#### The task
Start at the line with "length (filter (fun" in the records below, stop at the line with "Alt (r1 r2 : regex)", and return every line in that span exactly, the two end lines included.
(Source data begins)
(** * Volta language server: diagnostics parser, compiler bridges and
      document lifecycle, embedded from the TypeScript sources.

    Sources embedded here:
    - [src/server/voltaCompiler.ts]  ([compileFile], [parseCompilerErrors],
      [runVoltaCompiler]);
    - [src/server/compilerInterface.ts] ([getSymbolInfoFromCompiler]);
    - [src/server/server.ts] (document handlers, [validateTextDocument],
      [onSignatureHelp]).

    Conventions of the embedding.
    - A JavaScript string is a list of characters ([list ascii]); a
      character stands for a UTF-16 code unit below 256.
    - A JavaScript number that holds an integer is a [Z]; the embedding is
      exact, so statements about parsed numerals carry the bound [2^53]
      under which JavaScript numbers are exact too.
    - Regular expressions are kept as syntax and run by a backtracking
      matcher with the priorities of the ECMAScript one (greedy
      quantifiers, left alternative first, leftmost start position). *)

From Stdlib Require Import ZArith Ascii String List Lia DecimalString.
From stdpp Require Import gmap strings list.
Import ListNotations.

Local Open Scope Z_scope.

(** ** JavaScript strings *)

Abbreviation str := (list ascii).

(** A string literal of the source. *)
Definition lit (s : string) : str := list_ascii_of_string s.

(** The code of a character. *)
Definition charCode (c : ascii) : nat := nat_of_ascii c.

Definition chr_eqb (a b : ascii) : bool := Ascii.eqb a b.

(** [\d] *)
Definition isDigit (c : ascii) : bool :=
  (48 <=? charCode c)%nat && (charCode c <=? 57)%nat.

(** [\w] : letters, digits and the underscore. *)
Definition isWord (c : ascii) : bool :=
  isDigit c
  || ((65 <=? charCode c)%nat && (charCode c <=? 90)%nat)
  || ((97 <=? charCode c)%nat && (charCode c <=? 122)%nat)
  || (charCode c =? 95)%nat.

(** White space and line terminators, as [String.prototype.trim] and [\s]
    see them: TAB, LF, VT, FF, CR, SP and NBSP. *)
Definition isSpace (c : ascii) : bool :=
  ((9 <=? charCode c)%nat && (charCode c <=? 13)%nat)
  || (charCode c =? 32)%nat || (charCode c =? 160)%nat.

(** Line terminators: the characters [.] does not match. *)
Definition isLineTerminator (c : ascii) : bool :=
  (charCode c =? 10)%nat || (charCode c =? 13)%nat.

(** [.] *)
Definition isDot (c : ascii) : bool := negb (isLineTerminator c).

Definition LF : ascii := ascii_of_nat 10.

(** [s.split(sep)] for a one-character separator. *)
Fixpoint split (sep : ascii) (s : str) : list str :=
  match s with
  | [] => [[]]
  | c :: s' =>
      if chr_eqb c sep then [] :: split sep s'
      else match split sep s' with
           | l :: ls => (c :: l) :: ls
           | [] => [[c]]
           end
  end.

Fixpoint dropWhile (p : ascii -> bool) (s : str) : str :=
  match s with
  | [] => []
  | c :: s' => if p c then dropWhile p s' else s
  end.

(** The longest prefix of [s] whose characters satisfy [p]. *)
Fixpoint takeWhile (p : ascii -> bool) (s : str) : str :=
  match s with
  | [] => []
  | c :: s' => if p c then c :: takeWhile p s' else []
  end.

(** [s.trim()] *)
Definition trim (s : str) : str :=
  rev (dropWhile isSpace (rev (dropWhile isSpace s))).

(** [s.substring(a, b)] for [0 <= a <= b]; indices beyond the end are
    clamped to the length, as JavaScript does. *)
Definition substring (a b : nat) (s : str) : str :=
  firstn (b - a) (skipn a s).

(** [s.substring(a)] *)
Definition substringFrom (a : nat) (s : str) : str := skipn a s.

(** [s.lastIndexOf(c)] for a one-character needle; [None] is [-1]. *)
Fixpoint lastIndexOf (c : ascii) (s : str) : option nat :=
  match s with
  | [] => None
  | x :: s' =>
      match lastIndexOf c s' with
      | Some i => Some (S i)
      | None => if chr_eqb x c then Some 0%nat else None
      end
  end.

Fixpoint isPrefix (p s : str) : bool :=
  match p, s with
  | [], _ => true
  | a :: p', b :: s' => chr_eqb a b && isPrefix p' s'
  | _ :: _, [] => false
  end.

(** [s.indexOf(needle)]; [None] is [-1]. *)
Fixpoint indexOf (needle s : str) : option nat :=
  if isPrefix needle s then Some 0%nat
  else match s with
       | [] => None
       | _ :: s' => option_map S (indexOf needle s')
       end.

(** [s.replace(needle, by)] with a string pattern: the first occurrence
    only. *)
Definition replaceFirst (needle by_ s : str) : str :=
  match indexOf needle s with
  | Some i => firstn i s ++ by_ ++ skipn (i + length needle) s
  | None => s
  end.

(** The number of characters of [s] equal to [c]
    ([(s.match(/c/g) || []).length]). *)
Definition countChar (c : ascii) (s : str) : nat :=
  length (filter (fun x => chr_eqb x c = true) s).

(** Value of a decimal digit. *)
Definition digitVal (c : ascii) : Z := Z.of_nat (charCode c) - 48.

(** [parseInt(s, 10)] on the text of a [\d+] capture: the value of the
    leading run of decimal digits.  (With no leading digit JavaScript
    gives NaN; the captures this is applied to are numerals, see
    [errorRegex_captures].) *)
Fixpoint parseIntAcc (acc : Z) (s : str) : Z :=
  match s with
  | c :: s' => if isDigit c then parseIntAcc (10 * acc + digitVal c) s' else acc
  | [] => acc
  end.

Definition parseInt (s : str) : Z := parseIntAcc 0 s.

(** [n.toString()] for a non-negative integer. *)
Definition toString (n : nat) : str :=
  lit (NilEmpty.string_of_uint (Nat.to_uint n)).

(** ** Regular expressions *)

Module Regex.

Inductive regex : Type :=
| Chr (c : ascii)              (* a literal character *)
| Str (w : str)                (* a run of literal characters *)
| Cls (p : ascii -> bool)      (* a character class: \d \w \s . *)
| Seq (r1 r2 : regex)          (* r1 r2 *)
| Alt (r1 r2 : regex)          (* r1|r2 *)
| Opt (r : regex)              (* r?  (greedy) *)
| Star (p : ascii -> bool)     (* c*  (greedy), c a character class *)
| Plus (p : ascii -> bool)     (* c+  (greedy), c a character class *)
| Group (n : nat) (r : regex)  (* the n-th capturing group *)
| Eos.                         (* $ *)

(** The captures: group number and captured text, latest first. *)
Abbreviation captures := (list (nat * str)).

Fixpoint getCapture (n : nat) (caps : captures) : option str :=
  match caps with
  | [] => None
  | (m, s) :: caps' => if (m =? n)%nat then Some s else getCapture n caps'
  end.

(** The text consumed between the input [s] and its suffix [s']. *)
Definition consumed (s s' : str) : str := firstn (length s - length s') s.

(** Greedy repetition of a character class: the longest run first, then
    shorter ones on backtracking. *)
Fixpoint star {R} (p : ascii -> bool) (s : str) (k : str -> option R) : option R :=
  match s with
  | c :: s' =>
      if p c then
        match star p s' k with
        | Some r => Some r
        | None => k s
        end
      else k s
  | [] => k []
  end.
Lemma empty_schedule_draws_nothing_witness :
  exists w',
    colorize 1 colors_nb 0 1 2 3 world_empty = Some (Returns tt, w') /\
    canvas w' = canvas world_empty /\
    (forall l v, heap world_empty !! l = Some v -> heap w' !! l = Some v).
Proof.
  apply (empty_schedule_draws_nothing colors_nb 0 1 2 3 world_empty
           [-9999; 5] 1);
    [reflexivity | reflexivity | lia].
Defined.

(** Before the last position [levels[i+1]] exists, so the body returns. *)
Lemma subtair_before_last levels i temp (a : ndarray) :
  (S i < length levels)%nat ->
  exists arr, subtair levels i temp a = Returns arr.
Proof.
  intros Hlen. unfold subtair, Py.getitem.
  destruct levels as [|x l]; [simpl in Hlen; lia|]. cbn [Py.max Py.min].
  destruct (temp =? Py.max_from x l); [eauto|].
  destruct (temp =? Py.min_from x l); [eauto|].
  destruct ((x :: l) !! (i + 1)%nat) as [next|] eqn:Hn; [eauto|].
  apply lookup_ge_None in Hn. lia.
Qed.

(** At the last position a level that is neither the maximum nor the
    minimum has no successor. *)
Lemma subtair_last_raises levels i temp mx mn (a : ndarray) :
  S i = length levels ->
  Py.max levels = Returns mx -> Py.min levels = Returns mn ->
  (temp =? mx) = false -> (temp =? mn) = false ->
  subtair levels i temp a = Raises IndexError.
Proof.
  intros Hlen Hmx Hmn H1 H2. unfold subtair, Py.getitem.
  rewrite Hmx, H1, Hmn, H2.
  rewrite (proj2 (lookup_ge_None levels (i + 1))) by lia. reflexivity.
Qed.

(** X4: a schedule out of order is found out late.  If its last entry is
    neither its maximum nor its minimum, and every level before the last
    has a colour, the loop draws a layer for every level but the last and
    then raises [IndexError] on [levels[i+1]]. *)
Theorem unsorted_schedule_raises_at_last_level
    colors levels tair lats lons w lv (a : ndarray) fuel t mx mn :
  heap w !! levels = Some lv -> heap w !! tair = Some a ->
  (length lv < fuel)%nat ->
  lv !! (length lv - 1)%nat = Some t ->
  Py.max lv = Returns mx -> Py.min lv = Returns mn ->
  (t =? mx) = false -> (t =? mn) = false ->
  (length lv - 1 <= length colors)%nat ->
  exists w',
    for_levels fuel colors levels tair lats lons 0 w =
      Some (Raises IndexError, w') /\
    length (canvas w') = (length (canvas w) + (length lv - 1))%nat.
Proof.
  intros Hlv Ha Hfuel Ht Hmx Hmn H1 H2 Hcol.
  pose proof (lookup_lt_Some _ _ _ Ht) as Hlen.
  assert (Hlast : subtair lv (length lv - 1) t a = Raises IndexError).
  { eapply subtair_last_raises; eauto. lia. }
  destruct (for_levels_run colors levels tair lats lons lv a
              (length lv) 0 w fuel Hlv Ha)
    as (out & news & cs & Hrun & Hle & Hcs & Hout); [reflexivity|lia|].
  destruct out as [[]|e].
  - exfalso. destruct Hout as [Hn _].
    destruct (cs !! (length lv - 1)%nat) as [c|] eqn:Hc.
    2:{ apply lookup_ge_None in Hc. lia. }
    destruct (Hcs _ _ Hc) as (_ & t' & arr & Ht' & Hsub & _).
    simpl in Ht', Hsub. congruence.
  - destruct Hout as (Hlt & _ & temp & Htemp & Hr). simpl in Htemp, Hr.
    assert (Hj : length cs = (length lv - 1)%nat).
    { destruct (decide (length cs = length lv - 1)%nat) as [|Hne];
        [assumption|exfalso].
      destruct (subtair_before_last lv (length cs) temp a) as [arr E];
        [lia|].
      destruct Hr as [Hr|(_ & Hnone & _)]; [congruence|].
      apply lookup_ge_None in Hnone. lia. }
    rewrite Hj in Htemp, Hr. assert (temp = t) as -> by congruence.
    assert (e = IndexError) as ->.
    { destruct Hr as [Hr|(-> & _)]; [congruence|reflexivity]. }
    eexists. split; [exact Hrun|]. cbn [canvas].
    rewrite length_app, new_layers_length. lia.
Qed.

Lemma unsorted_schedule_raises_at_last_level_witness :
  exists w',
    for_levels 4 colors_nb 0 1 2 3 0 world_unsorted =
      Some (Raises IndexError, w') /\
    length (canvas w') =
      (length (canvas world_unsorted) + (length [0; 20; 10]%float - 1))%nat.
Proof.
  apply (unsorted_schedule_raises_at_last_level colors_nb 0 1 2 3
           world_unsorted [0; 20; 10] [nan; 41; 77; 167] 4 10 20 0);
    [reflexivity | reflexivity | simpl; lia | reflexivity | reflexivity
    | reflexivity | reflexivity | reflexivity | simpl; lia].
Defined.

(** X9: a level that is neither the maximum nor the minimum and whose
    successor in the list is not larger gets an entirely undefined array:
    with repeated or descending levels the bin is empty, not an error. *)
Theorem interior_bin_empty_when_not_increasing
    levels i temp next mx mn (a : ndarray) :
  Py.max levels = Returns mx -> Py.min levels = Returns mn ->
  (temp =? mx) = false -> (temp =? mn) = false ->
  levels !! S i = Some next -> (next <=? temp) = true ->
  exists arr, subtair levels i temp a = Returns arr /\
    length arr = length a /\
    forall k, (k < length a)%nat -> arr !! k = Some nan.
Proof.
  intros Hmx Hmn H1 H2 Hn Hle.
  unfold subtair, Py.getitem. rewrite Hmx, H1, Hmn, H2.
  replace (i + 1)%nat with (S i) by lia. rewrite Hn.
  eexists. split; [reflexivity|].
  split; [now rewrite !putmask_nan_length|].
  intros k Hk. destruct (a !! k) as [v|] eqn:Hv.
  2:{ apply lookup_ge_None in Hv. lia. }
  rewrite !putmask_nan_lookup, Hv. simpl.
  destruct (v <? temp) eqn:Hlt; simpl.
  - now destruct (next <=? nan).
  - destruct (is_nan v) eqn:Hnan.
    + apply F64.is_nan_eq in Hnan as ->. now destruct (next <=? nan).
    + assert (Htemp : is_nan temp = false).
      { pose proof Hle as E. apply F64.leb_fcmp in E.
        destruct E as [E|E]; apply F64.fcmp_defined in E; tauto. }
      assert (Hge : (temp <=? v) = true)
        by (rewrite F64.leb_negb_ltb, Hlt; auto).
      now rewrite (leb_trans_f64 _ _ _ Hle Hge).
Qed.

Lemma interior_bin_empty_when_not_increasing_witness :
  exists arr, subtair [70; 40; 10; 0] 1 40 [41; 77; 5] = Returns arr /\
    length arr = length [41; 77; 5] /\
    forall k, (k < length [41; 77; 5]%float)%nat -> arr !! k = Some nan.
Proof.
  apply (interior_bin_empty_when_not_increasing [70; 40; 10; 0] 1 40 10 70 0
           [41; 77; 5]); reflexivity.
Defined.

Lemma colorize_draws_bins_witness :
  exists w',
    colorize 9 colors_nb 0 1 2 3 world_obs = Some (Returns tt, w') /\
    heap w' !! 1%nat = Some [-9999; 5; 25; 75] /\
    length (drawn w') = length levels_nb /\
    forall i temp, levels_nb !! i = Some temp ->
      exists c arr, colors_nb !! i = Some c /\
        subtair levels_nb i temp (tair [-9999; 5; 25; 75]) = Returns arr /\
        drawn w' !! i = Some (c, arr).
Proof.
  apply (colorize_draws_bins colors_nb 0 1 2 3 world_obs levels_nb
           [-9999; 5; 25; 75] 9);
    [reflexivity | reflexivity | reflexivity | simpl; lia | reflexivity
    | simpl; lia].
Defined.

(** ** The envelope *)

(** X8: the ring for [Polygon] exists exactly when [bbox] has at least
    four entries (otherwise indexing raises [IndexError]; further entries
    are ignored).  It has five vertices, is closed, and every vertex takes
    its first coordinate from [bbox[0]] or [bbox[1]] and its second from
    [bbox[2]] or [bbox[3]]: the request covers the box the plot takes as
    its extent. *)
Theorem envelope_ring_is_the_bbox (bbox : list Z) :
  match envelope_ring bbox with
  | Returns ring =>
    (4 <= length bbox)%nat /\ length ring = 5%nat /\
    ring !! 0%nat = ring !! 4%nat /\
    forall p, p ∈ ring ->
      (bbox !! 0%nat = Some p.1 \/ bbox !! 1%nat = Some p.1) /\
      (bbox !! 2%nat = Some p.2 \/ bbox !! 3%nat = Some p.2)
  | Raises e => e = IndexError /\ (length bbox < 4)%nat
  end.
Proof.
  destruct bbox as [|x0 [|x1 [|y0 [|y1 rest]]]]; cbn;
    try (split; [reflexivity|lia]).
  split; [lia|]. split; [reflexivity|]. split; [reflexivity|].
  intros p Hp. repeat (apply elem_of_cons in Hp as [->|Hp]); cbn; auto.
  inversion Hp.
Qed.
(Source data ends)
#### Response area
  length (filter (fun x => chr_eqb x c = true) s).

(** Value of a decimal digit. *)
Definition digitVal (c : ascii) : Z := Z.of_nat (charCode c) - 48.

(** [parseInt(s, 10)] on the text of a [\d+] capture: the value of the
    leading run of decimal digits.  (With no leading digit JavaScript
    gives NaN; the captures this is applied to are numerals, see
    [errorRegex_captures].) *)
Fixpoint parseIntAcc (acc : Z) (s : str) : Z :=
  match s with
  | c :: s' => if isDigit c then parseIntAcc (10 * acc + digitVal c) s' else acc
  | [] => acc
  end.

Definition parseInt (s : str) : Z := parseIntAcc 0 s.

(** [n.toString()] for a non-negative integer. *)
Definition toString (n : nat) : str :=
  lit (NilEmpty.string_of_uint (Nat.to_uint n)).

(** ** Regular expressions *)

Module Regex.

Inductive regex : Type :=
| Chr (c : ascii)              (* a literal character *)
| Str (w : str)                (* a run of literal characters *)
| Cls (p : ascii -> bool)      (* a character class: \d \w \s . *)
| Seq (r1 r2 : regex)          (* r1 r2 *)
| Alt (r1 r2 : regex)          (* r1|r2 *)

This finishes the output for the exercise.